_What you are asked to do_.
Go through the entries below and copy each line that holds the word "VNull".

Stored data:
%%
(* ===== verification/ScheduleProps.v ===== *)
(** * A scheduling step of the engine

    The scheduler with the modelled KV-cache manager and encoder cache:
    [schedule] returns from every state of the invariant and reports what it
    did; a first step from the start is evaluated. *)

From stdpp Require Import gmap sets sorting.
From S2P Require Import Prelude Arith PowerSMC FreeQueue BlockHash Request BlockPool KVCacheSpec SingleType SingleTypeProps CacheHit CacheHitProps HitSpec Coordinator CacheLookup KVCacheManager KVReach KVInvariant EncoderCache EncoderProps EncoderSafety SMCScheduler Heapq RequestQueue EncoderInputs SchedState Schedule SchedSpec KVLaws EncLaws ScheduleInv ScheduleMid ScheduleSafe.
Open Scope Z_scope.

Section step.
Context `{HashEnv} {A : Arith} {Q : Type} `{!RequestQueue string Q, !QueueSpec string Q}.
Context (sz num_inputs : string → Z) (set_order : gset Z → list Z) (caching : bool) (hbs nblocks : Z).
Context (cfg : SchedulerConfig).
#[local] Instance step_enc : EncCache EncoderCacheManager := encoder_cache set_order.
#[local] Instance step_enc_view : EncView EncoderCacheManager := enc_view sz num_inputs.
#[local] Instance step_kv_view : KVView KVCacheManager := kv_view caching hbs nblocks (sc_max_model_len cfg).

(** C2: One step of the scheduler of a decoder over the KV-cache manager (groups
    without Mamba and cross attention) and the encoder cache, for any queue and
    policy, prefix caching on or off, chunked prefill,
    speculative decoding, LoRA, asynchronous scheduling and paused states.  From
    every state of the invariant [schedule] returns, with one exception: if the
    running requests use more LoRAs than [max_loras], it may fail with the
    AssertionError of the check on their number; no other assertion and no index,
    key or value error is reached in the scheduler or in what it calls.  When it
    returns it has kept the invariant, and its report holds: the tokens are positive, within the budget
    and start where each request is, a running request without tokens stays
    where it is; every scheduled request runs and has blocks
    for its tokens; a running request stops running only by preemption, which
    queues it again from its first token; nothing starts in a step that
    preempts; no request is lost, duplicated or changed in its tokens. *)
Theorem schedule_safe addr deref (s : SchedulerState KVCacheManager EncoderCacheManager Q) :
  (∀ h, 0 ≤ sz h) → (∀ x, set_order x ≡ₚ elements x) → 0 ≤ num_lookahead_tokens cfg →
  is_encoder_decoder cfg = false → (need_mamba_block_aligned_split cfg = true → 0 < sc_block_size cfg) →
  0 ≤ max_num_scheduled_tokens cfg → sched_inv cfg ∅ s →
  match schedule addr deref cfg s with
  | (Ok o, s') => sched_inv cfg (open_drafts cfg o) s' ∧ step_report cfg s o s'
  | (Err e, _) => e = AssertionError ∧ ¬ loras_fit cfg s
  end.
Proof.
  intros Hsz Hord Hla Hed Hmamba Htokens Hinv.
  pose proof (kv_laws caching hbs nblocks (sc_max_model_len cfg) (num_lookahead_tokens cfg) Hla) as Hkv.
  assert (EncCacheLaws EncoderCacheManager (is_encoder_decoder cfg)) as Henc by (rewrite Hed; by apply enc_laws).
  by apply (schedule_ends addr deref cfg Hmamba Htokens).
Qed.
End step.

(** ** A first step *)

Section demo.
Let env : HashEnv := injective_env.
Existing Instance env.
Let arith : Arith := exact_reals.
Existing Instance arith.

Definition step_config : SchedulerConfig :=
  MkSchedConfig 4 16 0 64 0 true false FCFS false 0 false 4 false true None false false false false 2 4 [4; 4] 0 1.


(** A request with ten prompt tokens waits; nothing runs. *)
Definition waiting_request : SRequest := MkSRequest ten_tokens 0 0 false None None None 0 false false 0 true.
Definition first_state : SchedulerState KVCacheManager EncoderCacheManager (FCFSRequestQueue string) :=
  MkState {["r"%string := waiting_request]} [] (MkWaiting ["r"%string] [] []) demo_kv (EncoderCacheManager_init 16)
    ∅ ∅ ∅ 0 UNPAUSED ∅ None ∅ 0%nat.

Lemma demo_group_ok p spec g c : hash_block_size p = 4 → spec_block_size spec = 4 → searchable c spec false 4 →
  0 ≤ g < 2 → sg_ok p 2 4 (MkSpecGroup spec [g] c false).
Proof.
  intros Hp Hs Hc Hg. split; cbn [sg_spec sg_group_ids sg_manager_cls sg_use_eagle]; rewrite ?Hs; [|done| | |done].
  - split; [split; [done|apply Forall_singleton; lia]|]. by rewrite Hp.
  - by apply NoDup_singleton.
  - by intros g' ->%list_elem_of_singleton.
Qed.

Lemma demo_kv_shape : kv_shape true 4 12 64 demo_kv.
Proof.
  split; [done|by split|by split|by split| |].
  - intros m Hm. cbn in Hm.
    apply elem_of_cons in Hm as [->|Hm]; [|apply list_elem_of_singleton in Hm as ->]; by split_and!.
  - intros _. split; [done|]. split; [done|]. split; [done|]. split; [constructor; [by apply demo_group_ok|constructor; [by apply demo_group_ok|constructor]]|].
    split; [|split; [by intros [|[|i]] sg Hsg; simplify_eq/=|split; [done|]]].
    + by apply (bool_decide_unpack (NoDup [0; 1])).
    + intros [|[|i]] m Hm; simplify_eq/=; (split; [done|]); eexists.
      * split; [by left|]. split; [by left|done].
      * split; [by right; left|]. split; [by left|done].
Qed.

Lemma demo_waiting_ok (k := demo_kv) :
  waiting_ok (KVView0 := kv_view true 4 12 64) (EncView0 := enc_view (λ _, 0) (λ _, 0)) step_config k "r" waiting_request.
Proof.
  split.
  - split; [done| | |done|done|done].
    + intros _. split; [done|]. split; [by apply (bool_decide_unpack (NoDup [[1; 2]; [3; 4]]))|]. exists 2%nat.
      intros x Hx. apply elem_of_cons in Hx as [->|Hx]; [done|]. by apply list_elem_of_singleton in Hx as ->.
    + split; [split; [done|by intros f ?%elem_of_nil]|]. split; [split; by intros i j x y Hx|by intros f ?%elem_of_nil].
  - by left.
  - left. split; [done|]. intros m Hm. cbn in Hm.
    apply elem_of_cons in Hm as [->|Hm]; [|apply list_elem_of_singleton in Hm as ->]; done.
Qed.

Lemma first_state_inv :
  sched_inv (KVView0 := kv_view true 4 12 64) (EncView0 := enc_view (λ _, 0) (λ _, 0)) step_config ∅ first_state.
Proof.
  split.
  - split; [exact demo_kv_shape|]. exists (range 1 12), ∅. exact demo_kv_rep.
  - by apply (init_inv (λ _, 0) (λ _, 0) 16).
  - done.
  - by apply NoDup_singleton.
  - by intros rid ?%elem_of_nil.
  - intros rid Hr. cbn in Hr. apply list_elem_of_singleton in Hr as ->. exists waiting_request.
    split; [done|]. split; [exact demo_waiting_ok|done].
  - done.
Qed.

Lemma schedule_safe_witness :
  match schedule (EncCache0 := encoder_cache elements) (λ _, 0) (λ _, ten_tokens) step_config first_state with
  | (Ok o, s') => sched_inv (KVView0 := kv_view true 4 12 64) (EncView0 := enc_view (λ _, 0) (λ _, 0)) step_config
      (open_drafts step_config o) s' ∧ step_report (KVView0 := kv_view true 4 12 64) step_config first_state o s'
  | (Err e, _) => e = AssertionError ∧ ¬ loras_fit step_config first_state
  end.
Proof.
  apply (schedule_safe (λ _, 0) (λ _, 0) elements true 4 12 step_config); try done.
  exact first_state_inv.
Defined.

End demo.
(** The ids are aborted in the order in which the set of them is iterated over. *)
Lemma abort_ok drafts ids s : engine_inv drafts s →
  ok (abort_requests set_order id_order cfg ids) s (λ _ s', engine_inv drafts s' ∧ pause_state s' = pause_state s ∧
    running s' = filter (λ x, x ∉ ids) (running s) ∧
    ∀ x, st_requests s' !! x = if decide (x ∈ ids) then None else st_requests s !! x).
Proof.
  intros Hinv. unfold abort_requests. set (l := id_order (list_to_set ids)).
  assert (∀ x, x ∈ l ↔ x ∈ ids) as Hl by (intros x; unfold l; by rewrite id_order_perm, elem_of_elements, elem_of_list_to_set).
  eapply ok_mono.
  { eapply (finish_requests_ok hash_len Hlen sz num_inputs set_order caching hbs nblocks cfg); try done.
    unfold l. rewrite id_order_perm. apply NoDup_elements. }
  intros _ s' (Hinv' & Hp & Hrun & _ & Hreq). split; [done|]. split; [done|]. split.
  - rewrite Hrun. apply filter_agree. intros x _. by rewrite Hl.
  - intros x. rewrite Hreq. by rewrite (decide_ext _ _ _ _ (Hl x)).
Qed.

Lemma aborts_ok o mo batches s : under_way o s → model_ran o mo s →
  ok (process_aborts_queue set_order id_order cfg batches) s (λ _ s', under_way o s' ∧ model_ran o mo s' ∧
    (∀ x, x ∈ running s' → x ∈ running s) ∧
    ∀ x, st_requests s' !! x = if decide (x ∈ concat batches) then None else st_requests s !! x).
Proof.
  intros Hu Hm. unfold process_aborts_queue. destruct batches as [|b batches].
  { apply ok_ret. split; [done|]. split; [done|]. split; [done|]. done. }
  apply ok_bind. eapply ok_mono; [by apply abort_ok, Hu|]. intros _ s' (Hinv & _ & Hrun & Hreq). apply ok_ret.
  destruct (aborted_under_way sz num_inputs caching hbs nblocks cfg o mo (concat (b :: batches)) s s' Hu Hm Hinv Hrun Hreq).
  split; [done|]. split; [done|]. split; [|done]. intros x. rewrite Hrun. by intros [_ ?]%list_elem_of_filter.
Qed.

(** After [schedule] the step is under way. *)
Lemma scheduled_under_way s : engine_inv ∅ s → ok (schedule addr deref cfg) s (λ o s', under_way o s' ∧ step_report cfg s o s').
Proof.
  intros Hinv. pose proof (kv_laws caching hbs nblocks (sc_max_model_len cfg) (num_lookahead_tokens cfg) (pl_lookahead _ Hcfg)) as Hkv.
  assert (EncCacheLaws EncoderCacheManager (is_encoder_decoder cfg)) as Henc by (rewrite (pl_decoder _ Hcfg); by apply enc_laws).
  eapply ok_mono; [apply (schedule_ok addr deref cfg (pl_mamba _ Hcfg) (pl_tokens _ Hcfg))|].
  - by apply engine_sched.
  - unfold loras_fit. by rewrite (pl_loras _ Hcfg).
  - intros o s' [Hs Hrep]. split; [|done]. unfold open_drafts in Hs. rewrite (pl_sync _ Hcfg) in Hs. split.
    + by eapply engine_after_step.
    + apply Hrep.
    + apply Hrep.
    + apply Hrep.
    + intros rid Hr _. by apply Hrep.
Qed.

(** The report of [schedule] and what the output brought, put together. *)
Lemma step_taken_intro o mo ids s s1 s2 s' : step_report cfg s o s1 →
  (∀ x, st_requests s2 !! x = if decide (x ∈ ids) then None else st_requests s1 !! x) →
  fetched mo (out_num_scheduled_tokens o).*1 s2 s' → (∀ x, x ∈ running s' → x ∈ running s1) → step_taken o mo ids s s'.
Proof.
  intros Hrep Hreq2 Hf Hrun rid r3 Hr3. destruct (Hf rid r3 Hr3) as (r2 & Hr2 & Hc). rewrite Hreq2 in Hr2.
  destruct (decide (rid ∈ ids)) as [|Hn]; [done|]. split; [done|].
  assert (is_Some (st_requests s !! rid)) as [r Hr].
  { apply elem_of_dom. rewrite <-(sp_known _ _ _ _ Hrep). by apply elem_of_dom_2 in Hr2. }
  exists r. split; [done|]. destruct (sp_text _ _ _ _ Hrep rid r Hr) as (r1 & Hr1 & Ht). rewrite Hr2 in Hr1. injection Hr1 as <-.
  assert (all_token_ids (sr_req r2) = all_token_ids (sr_req r)) as <- by (unfold same_text, text_of in Ht; by injection Ht).
  destruct Hc as [[Hns ->]|(Hs & i & g & Hi & Hg & Hall & Hcomp)]; [left|right; split; [done|]].
  - split; [done|]. split; [done|]. intros Hr0 Hr'. by apply (sp_idle _ _ _ _ Hrep rid); [| apply Hrun| | |].
  - exists i, g. split; [done|]. split; [done|]. split; [done|]. intros Hr0 Hnil. rewrite (Hcomp Hnil).
    rewrite <-(sp_sent _ _ _ _ Hrep) in Hs. apply list_elem_of_fmap in Hs as ([x c] & -> & Hsent).
    destruct (sp_advance _ _ _ _ Hrep _ c Hsent) as (r1 & n & Hr1 & Hin & Hn1 & Hc). cbn [fst] in *. rewrite Hr2 in Hr1. injection Hr1 as <-.
    destruct (Hc Hr0) as (r0 & Hr0' & ->). rewrite Hr in Hr0'. injection Hr0' as <-. exists n. split; [|done]. by eapply (sp_positive _ _ _ _ Hrep).
Qed.
(** ** Unique paths *)

Lemma duplicate_None ps docs fs p d :
  duplicate ps docs fs = None ->
  p ∈ ps -> unique p = true -> d ∈ docs ->
  get d (path_name p) <> default VNull (fs !! path_name p).
Proof.
  unfold duplicate. intros Hd Hp Hu Hin Heq.
  set (taken := fun p => (unique p && existsb (fun d =>
         bool_decide (get d (path_name p) = default VNull (fs !! path_name p))) docs
       = true)%bool) in *.
  assert (Hf : p ∈ filter taken ps).
  { apply list_elem_of_filter. split; [|done]. unfold taken. rewrite Hu. simpl.
    apply existsb_exists. exists d. split; [by apply list_elem_of_In|].
    by apply bool_decide_eq_true. }
  destruct (filter taken ps); [inversion Hf | discriminate].
Qed.

Lemma unique_kept_insert k obj s d s' :
  insert k obj s = inr (d, s') -> unique_kept s -> unique_kept s'.
Proof.
  intros (fs & _ & Hd & -> & ->)%insert_inv Hu k' p Hp Hup.
  rewrite coll_push. case_decide; subst; [|by apply Hu].
  rewrite map_app. simpl. apply NoDup_app. split; [by apply Hu|]. split; [|apply NoDup_singleton].
  intros v Hv ->%list_elem_of_singleton.
  apply list_elem_of_In, in_map_iff in Hv as (d & Hget & Hin%list_elem_of_In).
  by eapply (duplicate_None _ _ _ p d Hd).
Qed.

Lemma unique_kept_commits ws s : unique_kept s -> unique_kept (fold_left commit ws s).
Proof.
  revert s. induction ws as [|w ws IH]; intros s Hu; simpl; [done|].
  apply IH. unfold commit. destruct (insert _ _ _) as [e|[d s']] eqn:Hi; [done|].
  by eapply unique_kept_insert.
Qed.

Lemma unique_kept_arrive op st : unique_kept (db st) -> unique_kept (db (arrive op st)).
Proof. unfold arrive. destruct (others st); simpl; [done|]. apply unique_kept_commits. Qed.

#[local] Instance keeps_preorder P : PreOrder (keeps P).
Proof. split; [intros st H; exact H | intros a b c H1 H2 H; apply H2, H1, H]. Qed.

Lemma unique_kept_block : block_invariant (keeps unique_kept).
Proof.
  intros k cond obj st c st' [d H|d s' st2 H Hi|e st2 H Hi] Hu; simpl.
  - by apply unique_kept_arrive.
  - eapply unique_kept_insert; [exact Hi|]. by apply unique_kept_arrive, unique_kept_arrive.
  - by apply unique_kept_arrive, unique_kept_arrive.
Qed.

Lemma keeps_worker P input st :
  block_invariant (keeps P) -> P (db st) -> P (db (final (worker Date_parse input st))).
Proof.
  intros Hb HP. unfold worker, processFile.
  destruct input as [data|data [] e]; simpl; [|done..].
  destruct (processRows Date_parse (collect data) st) as [[[]|e] st'] eqn:H; simpl;
    by apply (respects_processRows Date_parse (keeps P) _ Hb _ _ _ H).
Qed.

(** X2. With [unique: true] on the policy number and on the names of
    categories and carriers, a run never leaves two policies with the same
    number, nor two categories or two carriers with the same name, in a
    store that had none, whatever other writers create meanwhile and
    however the run ends. *)
Theorem unique_paths_stay_unique input st :
  unique_kept (db st) ->
  let s' := db (final (worker Date_parse input st)) in
  NoDup (map (fun d => get d "policy_number") (policies s')) /\
  NoDup (map (fun d => get d "name") (categories s')) /\
  NoDup (map (fun d => get d "name") (carriers s')).
Proof.
  intros Hu. pose proof (keeps_worker unique_kept input st unique_kept_block Hu) as H.
  split; [|split].
  - apply (H Policy (mkPath "policy_number" TString true true None)); [|done].
    apply (bool_decide_unpack _). vm_compute. exact I.
  - apply (H Category (mkPath "name" TString true true None)); [by left|done].
  - apply (H Carrier (mkPath "name" TString true true None)); [by left|done].
Qed.

(** ** Required cells *)

Lemma build_required obj ps fs p :
  build obj ps = ([], fs) -> NoDup (map path_name ps) -> p ∈ ps ->
  required p = true ->
  present (default VNull (fs !! path_name p)) = true.
Proof.
  intros Hb Hnd Hp Hr.
  destruct (build_lookup _ _ _ _ Hb Hnd Hp) as (ov & Hbp & ->).
  unfold build_path in Hbp. rewrite Hr in Hbp. simpl in Hbp.
  destruct (prop obj (path_name p)) eqn:Hg;
    try (destruct (cast (path_type p) _) as [v'|]; [|discriminate]);
    simpl in Hbp;
    match type of Hbp with
    | (if negb (present ?x) then _ else _) = _ =>
        destruct (present x) eqn:Hpr; simpl in Hbp; [|discriminate];
        injection Hbp as <-
    end.
  - by destruct (path_default p).
  - done.
  - done.
  - done.
  - done.
  - done.
  - done.
Qed.

Lemma valid_insert k obj s d s' : insert k obj s = inr (d, s') -> valid s -> valid s'.
Proof.
  intros (fs & Hb & _ & -> & ->)%insert_inv Hv k' d' p Hd Hp Hr.
  rewrite coll_push in Hd. case_decide; subst; [|by eapply Hv].
  apply elem_of_app in Hd as [Hd| ->%list_elem_of_singleton]; [by eapply Hv|].
  unfold get. simpl. by eapply build_required; [exact Hb|apply schema_NoDup|..].
Qed.
(** The state after the promise chain, from any state before it. *)
Lemma effect_state (fetched : Settled (Response.t JsValue)) (before : State) :
  snd (effect fetched before) =
  match fetched with
  | Rejected _ =>
      {| release := release before; loading := false;
         error := Some errorMessage |}
  | Fulfilled res =>
      if (Response.status res =? 404)%Z then
        {| release := release before; loading := false;
           error := error before |}
      else if negb (Response.ok res) then
        {| release := release before; loading := false;
           error := Some errorMessage |}
      else
        match Response.json res with
        | Rejected _ =>
            {| release := release before; loading := false;
               error := Some errorMessage |}
        | Fulfilled data =>
            {| release := if truthy data then data else release before;
               loading := false; error := error before |}
        end
  end.
Proof.
  unfold effect, Eff.catch, Eff.bind.
  destruct fetched as [res | reason]; cbn [await Eff.ret Eff.throw];
    [| reflexivity].
  destruct (Response.status res =? 404)%Z; [reflexivity |].
  destruct (negb (Response.ok res)); [reflexivity |].
  destruct (Response.json res) as [data | reason];
    cbn [await Eff.ret Eff.throw]; [| reflexivity].
  destruct (truthy data); reflexivity.
Qed.

(** X14. Run from any state, as when the effect runs a second time, the
    promise chain always ends the loading.  It changes the release only by
    storing a truthy body and the error only by setting the generic
    message, never both, and it never clears either: if an error message was
    shown before, an error message is shown afterwards whatever the
    response. *)
Theorem effect_never_clears (fetched : Settled (Response.t JsValue))
                            (before : State) :
  loading (snd (effect fetched before)) = false /\
  (release (snd (effect fetched before)) = release before \/
   (truthy (release (snd (effect fetched before))) = true /\
    error (snd (effect fetched before)) = error before)) /\
  (error (snd (effect fetched before)) = error before \/
   (error (snd (effect fetched before)) = Some errorMessage /\
    release (snd (effect fetched before)) = release before)) /\
  (forall message,
     shown (error before) = Some message ->
     exists message',
       render (snd (effect fetched before)) = ErrorText message').
Proof.
  assert (forall s, loading s = false ->
            (error s = error before \/ error s = Some errorMessage) ->
            forall message, shown (error before) = Some message ->
            exists message', render s = ErrorText message') as Hshown.
  { intros s Hl [He | He] message Hm; unfold render; rewrite Hl, He.
    - rewrite Hm. now exists message.
    - now exists errorMessage. }
  rewrite effect_state.
  destruct fetched as [res | reason].
  - destruct (Response.status res =? 404)%Z;
      [| destruct (negb (Response.ok res));
         [| destruct (Response.json res) as [data | reason];
            [destruct (truthy data) eqn:Ht |]]];
      cbn [loading release error];
      (split; [reflexivity |]); (split; [auto |]); (split; [auto |]);
      apply Hshown; auto.
  - cbn [loading release error].
    split; [reflexivity |]. split; [auto |]. split; [auto |].
    apply Hshown; auto.
Qed.

Lemma effect_never_clears_witness :
  exists message',
    render (snd (effect (Fulfilled (Response.Build 200
                           (Fulfilled (JObject [("tag_name", JString "v1.0")]))))
                        errorState))
    = ErrorText message'.
Proof.
  apply (proj2 (proj2 (proj2 (effect_never_clears _ errorState)))
           errorMessage).
  reflexivity.
Defined.
Lemma find_by_id (i : string) (acc : list User.t) :
  match Array_find (fun u => String.eqb (User.id u) i) acc with
  | Some _ => true
  | None => false
  end = existsb (String.eqb i) (map User.id acc).
Proof.
  unfold Array_find. induction acc as [|u acc IH]; simpl; [reflexivity|].
  rewrite (String.eqb_sym i). destruct (String.eqb (User.id u) i); simpl; auto.
Qed.

(** The reduction of lines 309-314 as filter-then-deduplicate. *)
Lemma fold_addCollaborator (revs : list CloudDocumentRevision.t)
      (acc : list User.t) :
  fold_left (EditDocumentInfo.addCollaborator c) revs acc
  = acc ++ EditDocumentInfo.firstById (map User.id acc)
             (filter (EditDocumentInfo.isOutsider c)
                     (map CloudDocumentRevision.author revs)).
Proof.
  unfold EditDocumentInfo.firstById.
  revert acc. induction revs as [|rev revs IH]; intros acc; simpl.
  - now rewrite app_nil_r.
  - rewrite IH. unfold EditDocumentInfo.addCollaborator.
    rewrite find_by_id.
    change (negb (String.eqb (User.id (CloudDocumentRevision.author rev))
                             (User.id (CloudDocument.author c)))
            && negb (Array_some
                       (fun u => String.eqb (User.id u)
                                   (User.id (CloudDocumentRevision.author rev)))
                       (CloudDocument.coauthors c)))
      with (EditDocumentInfo.isOutsider c (CloudDocumentRevision.author rev)).
    destruct (EditDocumentInfo.isOutsider c (CloudDocumentRevision.author rev));
      simpl; [|reflexivity].
    destruct (existsb _ (map User.id acc)); simpl; [reflexivity|].
    rewrite map_app, <- app_assoc. reflexivity.
Qed.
%%
_The answer_.
  get d (path_name p) <> default VNull (fs !! path_name p).
         bool_decide (get d (path_name p) = default VNull (fs !! path_name p))) docs
  present (default VNull (fs !! path_name p)) = true.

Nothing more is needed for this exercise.